Return the following from the records below: each line, word for word, starting with the line that contains "session : Session;" and going on through the line that contains "(Done a, s).", with nothing outside that range.

########

Lemma parseRows_csvLines (rows : list (string * string)) (acc : list JournalEntry)
  (w : World) :
  Forall writable rows ->
  exists l, fst (parseRows host 0 1 None (List.map csvLine rows) acc w)
            = Returns (acc ++ l)%list
            /\ Forall2 (readAs host) rows l.
Proof.
  revert acc w. induction rows as [|r rows IH]; intros acc w Hall.
  - exists []. split; [now rewrite List.app_nil_r | constructor].
  - inversion Hall as [|? ? Hr Hrest]; subst.
    cbn [List.map parseRows].
    assert (Hink : JsString.truthy (JsString.trim (csvLine r)) = true)
      by (unfold csvLine; now apply trim_ink).
    rewrite Hink, (parseLine_csvLine r Hr). cbn [negb length Nat.max Nat.leb].
    unfold mbind, M_bind.
    destruct (parseRow_csvLine r w Hr) as (e & He & Hread).
    destruct (parseRow host 0 1 None [fst r; snd r] w) as [res w1].
    cbn [fst] in He. subst res.
    destruct (IH (acc ++ [e])%list w1 Hrest) as (l & Hl & Hreads).
    exists (e :: l). split; [|now constructor].
    rewrite Hl. now rewrite <- List.app_assoc.
Qed.

Lemma parseCSV_csvFile (rows : list (string * string)) (w : World) :
  Forall writable rows ->
  exists l, fst (parseCSV host (csvFile rows) w) = Returns l
            /\ Forall2 (readAs host) rows l.
Proof.
  intros Hall. unfold parseCSV, csvFile.
  assert (Hlines : JsString.splitLines ""
                     ("date,content" +:+ LF +:+ JsString.join LF (List.map csvLine rows))
                   = "date,content"
                     :: match rows with
                        | [] => [""]
                        | _ => List.map csvLine rows
                        end).
  { rewrite splitLines_line by reflexivity.
    change (LF +:+ JsString.join LF (List.map csvLine rows))
      with (String "010" (JsString.join LF (List.map csvLine rows))).
    cbn [JsString.splitLines]. rewrite Ascii.eqb_refl. f_equal.
    destruct rows as [|r rows]; [reflexivity|].
    cbn [List.map]. rewrite splitLines_join; [reflexivity|].
    change (Forall (fun s => allOf noBreak s = true) (List.map csvLine (r :: rows))).
    apply List.Forall_map. eapply List.Forall_impl; [|exact Hall].
    apply csvLine_noBreak. }
  rewrite Hlines.
  assert (Htwo : (length ("date,content"
                          :: match rows with
                             | [] => [""]
                             | _ => List.map csvLine rows
                             end) <? 2)%nat = false).
  { destruct rows; reflexivity. }
  rewrite Htwo. cbn [List.hd List.tl].
  replace (List.map header (parseLine "date,content")) with ["date"; "content"]
    by (vm_compute; reflexivity).
  replace (JsArray.findIndex isDateHeader ["date"; "content"]) with (Some 0%nat)
    by (vm_compute; reflexivity).
  replace (JsArray.findIndex isTextHeader ["date"; "content"]) with (Some 1%nat)
    by (vm_compute; reflexivity).
  replace (JsArray.findIndex isTagsHeader ["date"; "content"]) with (@None nat)
    by (vm_compute; reflexivity).
  destruct rows as [|r rows]; [exists []; split; [reflexivity | constructor]|].
  apply (parseRows_csvLines (r :: rows) [] w Hall).
Qed.
(** * Prediction-and-explanation pipeline of the risk-assessment app

    A shallow embedding of [src/程序APP.py]: one Streamlit script that is
    re-executed from top to bottom on every user action.  The classifier
    (joblib artifact) and the SHAP explainer are opaque collaborators; they
    enter the model as the fields of a [World].  Python floats and numpy
    float64 values are IEEE binary64 numbers: Rocq's primitive [float]. *)

From Stdlib Require Import ZArith List String Bool Lia.
From Stdlib Require Import Reals Lra.
From Stdlib Require Import Floats.
Import ListNotations.

Set Warnings "-inexact-float".
Local Open Scope string_scope.
Local Open Scope list_scope.

(** * Part I: the script, embedded *)

(** ** Python exceptions and script control *)

(** The subclasses of [Exception] the script can meet.  [str] is Python's
    [str(e)], the text the prediction handler shows. *)
Inductive exn : Type :=
| ValueError (msg : string)
| IndexError (msg : string)
| OtherException (msg : string).

Definition str (e : exn) : string :=
  match e with
  | ValueError m | IndexError m | OtherException m => m
  end.

(** What an opaque library call hands back: a value or a raised exception. *)
Inductive result (A : Type) : Type :=
| Returns (a : A)
| Throws (e : exn).
Arguments Returns {A} a.
Arguments Throws {A} e.

(** How a piece of the script ends.  [st.stop()] raises Streamlit's
    script-control exception, which derives from [BaseException]: an
    [except Exception] clause does not catch it. *)
Inductive outcome (A : Type) : Type :=
| Done (a : A)
| Raised (e : exn)
| Stopped.
Arguments Done {A} a.
Arguments Raised {A} e.
Arguments Stopped {A}.

(** ** Data of the pipeline *)

(** A value typed into the form: the select box yields a Python int, the
    sliders yield floats. *)
Inductive scalar : Type :=
| SInt (z : Z)
| SFloat (f : float).

(** numpy's promotion of a mixed row to float64.  The select box only
    offers 0, 1 and 2. *)
Definition to_float64 (v : scalar) : float :=
  match v with
  | SInt z => PrimFloat.of_uint63 (Uint63.of_Z z)
  | SFloat f => f
  end.

(** [pd.DataFrame([row], columns=names)]: one row with named columns. *)
Record DataFrame : Type := {
  columns : list string;
  row : list scalar
}.

(** The loaded classifier: its label list and its probability interface
    (rows in, one probability row per input row out, or an exception). *)
Record Classifier : Type := {
  classes_ : list Z;
  predict_proba : list (list float) -> result (list (list float))
}.

(** The object the explainer returns.  The script uses two things of it:
    [.shape] and the slice [[0, :, k].values] for a class index [k]. *)
Record Explanation : Type := {
  shape : list nat;
  class_slice : Z -> result (list float)
}.

(** The collaborators outside the script: the artifact behind
    [joblib.load('rf_model.pkl')] and [shap.TreeExplainer(model)(frame)]. *)
Record World : Type := {
  joblib_load : result Classifier;
  TreeExplainer : Classifier -> DataFrame -> result Explanation
}.

(** Values of the local variables of a successful prediction. *)
Record PredictionResult : Type := {
  probability_positive : float;
  probability_negative : float;
  predicted_class : Z;
  predicted_label : string
}.

(** One bar of [ax.barh] and one [ax.text] label. *)
Record Bar : Type := {
  bar_y : nat;
  bar_width : float;
  bar_color : string
}.

Record Label : Type := {
  text_x : float;
  text_y : nat;
  text_name : string;
  text_value : float;
  text_ha : string;
  text_color : string
}.

(** The figure handed to [st.pyplot].  The script never calls
    [ax.invert_yaxis()], so the y axis keeps matplotlib's default
    direction (values grow upwards). *)
Record Figure : Type := {
  bars : list Bar;
  labels : list Label;
  yaxis_inverted : bool
}.

(** What a run leaves behind, in program order: page elements and the
    calls made to the opaque collaborators. *)
Inductive event : Type :=
| PageStyle
| PageTitle
| InputForm
| StError (msg : string)
| ResultCard (r : PredictionResult)
| Pyplot (fig : Figure)
| Caption
| GuideExpander
| Footer
| CallJoblibLoad
| CallPredictProba (features : list (list float))
| CallTreeExplainer (sample : DataFrame).

(** Process-wide state that outlives a rerun: the [st.cache_resource]
    slot of [load_model] and matplotlib's global [rcParams]. *)
Record Session : Type := {
  cached_model : option Classifier;
  rcParams : list (string * string)
}.

(** State of one run of the script. *)
Record State : Type := {
  session : Session;
  trace : list event
}.

(** ** The script monad: state, exceptions and [st.stop] *)

Definition App (A : Type) : Type := State -> outcome A * State.

Definition ret {A} (a : A) : App A := fun s => (Done a, s).

Definition bind {A B} (m : App A) (k : A -> App B) : App B :=
  fun s =>
    match m s with
    | (Done a, s') => k a s'
    | (Raised e, s') => (Raised e, s')
    | (Stopped, s') => (Stopped, s')
    end.

Declare Scope app_scope.
Delimit Scope app_scope with app.
Notation "x <- m ;; k" := (bind m (fun x => k))
  (at level 61, m at next level, right associativity) : app_scope.
Notation "m ;;; k" := (bind m (fun _ => k))
  (at level 61, right associativity) : app_scope.
Local Open Scope app_scope.

Definition emit (ev : event) : App unit :=
  fun s => (Done tt, {| session := session s; trace := trace s ++ [ev] |}).

Definition raise {A} (e : exn) : App A := fun s => (Raised e, s).

Definition st_stop {A} : App A := fun s => (Stopped, s).

Definition st_error (msg : string) : App unit := emit (StError msg).

(** An opaque call: logged, then its value or its exception. *)
Definition call {A} (ev : event) (r : result A) : App A :=
  emit ev;;;
  match r with
  | Returns a => ret a
  | Throws e => raise e
  end.

(** [try: body except Exception as e: handler e]. *)
Definition try_except {A} (body : App A) (handler : exn -> App A) : App A :=
  fun s =>
    match body s with
    | (Raised e, s') => handler e s'
    | other => other
    end.

Definition get_session : App Session := fun s => (Done (session s), s).

Definition put_session (ss : Session) : App unit :=
  fun s => (Done tt, {| session := ss; trace := trace s |}).

(** ** load_model *)

Definition classes_ok (m : Classifier) : bool :=
  if list_eq_dec Z.eq_dec (classes_ m) [0; 1]%Z then true else false.

(** The body under [@st.cache_resource]: runs on a cache miss; its return
    value is stored, a run that ends in [st.stop()] stores nothing. *)
Definition load_model_body (w : World) : App Classifier :=
  model <- call CallJoblibLoad (joblib_load w);;
  if classes_ok model then ret model
  else
    st_error "模型类别定义异常，请确认训练标签顺序应为[0, 1]！";;;
    st_stop.

Definition load_model (w : World) : App Classifier :=
  ss <- get_session;;
  match cached_model ss with
  | Some model => ret model
  | None =>
      model <- load_model_body w;;
      put_session {| cached_model := Some model; rcParams := rcParams ss |};;;
      ret model
  end.

(** ** Feature definitions and the input form *)

Inductive FeatureKind : Type :=
| categorical (options : list Z) (labels : list string)
| numerical (min max default : float).

Record FeatureSpec : Type := {
  kind : FeatureKind;
  display_name : string
}.

(** The dict literal [feature_ranges]; a Python dict keeps insertion
    order, which [keys()] and iteration expose. *)
Definition feature_ranges : list (string * FeatureSpec) :=
  [ ("Subtype", {| kind := categorical [0; 1; 2]%Z ["LumA/B"; "HER2+"; "TNBC"];
                   display_name := "分子亚型" |});
    ("NLR", {| kind := numerical 0 10 5; display_name := "中性粒细胞/淋巴细胞比" |});
    ("IL6", {| kind := numerical 0 100 5; display_name := "白介素6" |});
    ("CAR", {| kind := numerical 0 5 0.2; display_name := "C反应蛋白/白蛋白" |});
    ("VitD", {| kind := numerical 0 100 35; display_name := "维生素D" |});
    ("FT4", {| kind := numerical 0 100 15; display_name := "游离甲状腺素" |}) ].

Definition keys {V} (d : list (string * V)) : list string := map fst d.
(** * json-parser (json.cpp): a shallow embedding of the two-pass parser

    The development follows [json.cpp]: the value shells and their payload
    buffers live in an explicit heap, the allocation service [json_alloc]
    and the shell constructor [new_value] thread that heap, the tokenizer
    is one loop body [iteration] run under both passes, and [parse] drives
    the two passes and the failure path [e_failed].  [value_free] is the
    teardown loop.

    Platform: LP64 (unsigned int 32 bits, long / unsigned long / size_t /
    pointers 64 bits), as the arithmetic of the source assumes. *)

From Stdlib Require Import ZArith List String Ascii Lia Bool Floats Uint63.
From stdpp Require Import base list.
Import ListNotations.
Open Scope Z_scope.
Set Warnings "-register-all".

(** ** Machine integers *)

Definition wrap_u8 (z : Z) : Z := z mod 2 ^ 8.
Definition wrap_u32 (z : Z) : Z := z mod 2 ^ 32.
Definition wrap_u64 (z : Z) : Z := z mod 2 ^ 64.
Definition wrap_s32 (z : Z) : Z := (z + 2 ^ 31) mod 2 ^ 32 - 2 ^ 31.
Definition wrap_s64 (z : Z) : Z := (z + 2 ^ 63) mod 2 ^ 64 - 2 ^ 63.

(** [std::numeric_limits<unsigned>::max() - 8] and its unsigned long twin:
    "limit of how much can be added before next check". *)
Definition uint_max : Z := 2 ^ 32 - 1 - 8.
Definition ulong_max : Z := 2 ^ 64 - 1 - 8.
(** *** Both versions *)

Lemma digits_lack_colon s : all_digits s = true → lacks colon s = true.
Proof.
  unfold all_digits. intros [_ Hs]%andb_true_iff. induction s as [|a s IH]; simpl in *; [done|].
  apply andb_true_iff in Hs as [Ha Hs]. rewrite IH by done. apply bool_decide_eq_true in Ha.
  destruct (Ascii.eqb_spec a colon) as [->|]; [|done]. destruct Ha as [v Hv]. vm_compute in Hv. discriminate.
Qed.

Lemma octet_lacks_colon s n : parse_octet s = Some n → lacks colon s = true.
Proof.
  unfold parse_octet. destruct (all_digits s) eqn:Hd; [|done]. intros _. by apply digits_lack_colon.
Qed.

(** No colon in an IPv4 text. *)
Lemma ipv4_lacks_colon s x : ipv4_int s = Some x → lacks colon s = true.
Proof.
  intros Hx. rewrite <- (join_split dot s). apply lacks_join; [done|]. unfold ipv4_int in Hx.
  destruct (py_split dot s) as [|a [|b [|c [|e [|]]]]]; try done.
  apply bind_Some in Hx as (xa & Ha & Hx). apply bind_Some in Hx as (xb & Hb & Hx).
  apply bind_Some in Hx as (xc & Hc & Hx). apply bind_Some in Hx as (xe & He & _).
  repeat constructor; by eapply octet_lacks_colon.
Qed.

Lemma join_has_sep sep parts : (2 ≤ length parts)%nat → lacks sep (py_join sep parts) = false.
Proof.
  destruct parts as [|s [|s' parts]]; simpl length; [lia|lia|]. intros _.
  rewrite py_join_cons, lacks_app. simpl. by rewrite Ascii.eqb_refl, andb_false_r.
Qed.

Lemma py_partition_app c s t : lacks c s = true → py_partition c (s +:+ String c t) = (s, Some t).
Proof.
  induction s as [|a s IH]; simpl; [by rewrite Ascii.eqb_refl|]. intros [Ha Hs]%andb_true_iff.
  destruct (Ascii.eqb a c); [done|]. by rewrite IH.
Qed.

Lemma py_partition_none c s : lacks c s = true → py_partition c s = (s, None).
Proof.
  induction s as [|a s IH]; simpl; [done|]. intros [Ha Hs]%andb_true_iff.
  destruct (Ascii.eqb a c); [done|]. by rewrite IH.
Qed.

Definition scope_ok (o : option string) : Prop :=
  match o with Some z => is_empty z = false ∧ lacks percent z = true ∧ lacks slash z = true | None => True end.

Definition address_ok (a : ip_address) : Prop :=
  0 <= ip a < 2 ^ max_prefixlen (ip_version a) ∧
  match ip_version a with V4 => scope_id a = None | V6 => scope_ok (scope_id a) end.
(* ===== verification/Migrations.v ===== *)
(** * The migrations (backend/migrations/versions)

    One module per revision, with the statements of its [upgrade] and
    [downgrade]; the statements of the first upgrade are grouped by table. *)
From S2P Require Import Prelude.
From S2P Require Export Schema.

Module initial_baseline.
Definition sys_permission : list ddl :=
  [
   create_table "sys_permission"
     [
      Column "id" (BIGINT true) [Autoincrement; Nullable false; Comment "权限ID"];
      Column "permission_code" (VARCHAR 128) [Nullable false; Comment "权限编码"];
      Column "permission_name" (VARCHAR 128) [Nullable false; Comment "权限名称"];
      Column "permission_type" (VARCHAR 16) [Nullable false; Comment "权限类型：MENU/API/BUTTON"];
      Column "path" (VARCHAR 255) [Nullable true; Comment "前端路由或接口路径"];
      Column "method" (VARCHAR 16) [Nullable true; Comment "HTTP方法"];
      Column "parent_id" (BIGINT true) [Nullable true; Comment "父权限ID"];
      Column "status" TINYINT [ServerDefault "1"; Nullable false; Comment "状态：0禁用，1启用"];
      Column "created_at" (DATETIME 3) [ServerDefault "CURRENT_TIMESTAMP(3)"; Nullable false];
      Column "updated_at" (DATETIME 3) [ServerDefault "CURRENT_TIMESTAMP(3) ON UPDATE CURRENT_TIMESTAMP(3)";
        Nullable false];
      ForeignKeyConstraint ["parent_id"] "sys_permission" ["id"] "fk_sys_permission_parent";
      PrimaryKeyConstraint ["id"];
      UniqueConstraint ["permission_code"] "uk_sys_permission_code"
     ] "系统权限表";
   create_index "idx_sys_permission_parent_id" "sys_permission" ["parent_id"];
   create_index "idx_sys_permission_type_status" "sys_permission" ["permission_type"; "status"]
  ].

Definition sys_role : list ddl :=
  [
   create_table "sys_role"
     [
      Column "id" (BIGINT true) [Autoincrement; Nullable false; Comment "角色ID"];
      Column "role_code" (VARCHAR 64) [Nullable false; Comment "角色编码"];
      Column "role_name" (VARCHAR 64) [Nullable false; Comment "角色名称"];
      Column "description" (VARCHAR 255) [Nullable true; Comment "角色描述"];
      Column "status" TINYINT [ServerDefault "1"; Nullable false; Comment "状态：0禁用，1启用"];
      Column "created_at" (DATETIME 3) [ServerDefault "CURRENT_TIMESTAMP(3)"; Nullable false];
      Column "updated_at" (DATETIME 3) [ServerDefault "CURRENT_TIMESTAMP(3) ON UPDATE CURRENT_TIMESTAMP(3)";
        Nullable false];
      PrimaryKeyConstraint ["id"];
      UniqueConstraint ["role_code"] "uk_sys_role_code"
     ] "系统角色表";
   create_index "idx_sys_role_status" "sys_role" ["status"]
  ].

########

▶ _EXERCISE RESULT_
  session : Session;
  trace : list event
}.

(** ** The script monad: state, exceptions and [st.stop] *)

Definition App (A : Type) : Type := State -> outcome A * State.

Definition ret {A} (a : A) : App A := fun s => (Done a, s).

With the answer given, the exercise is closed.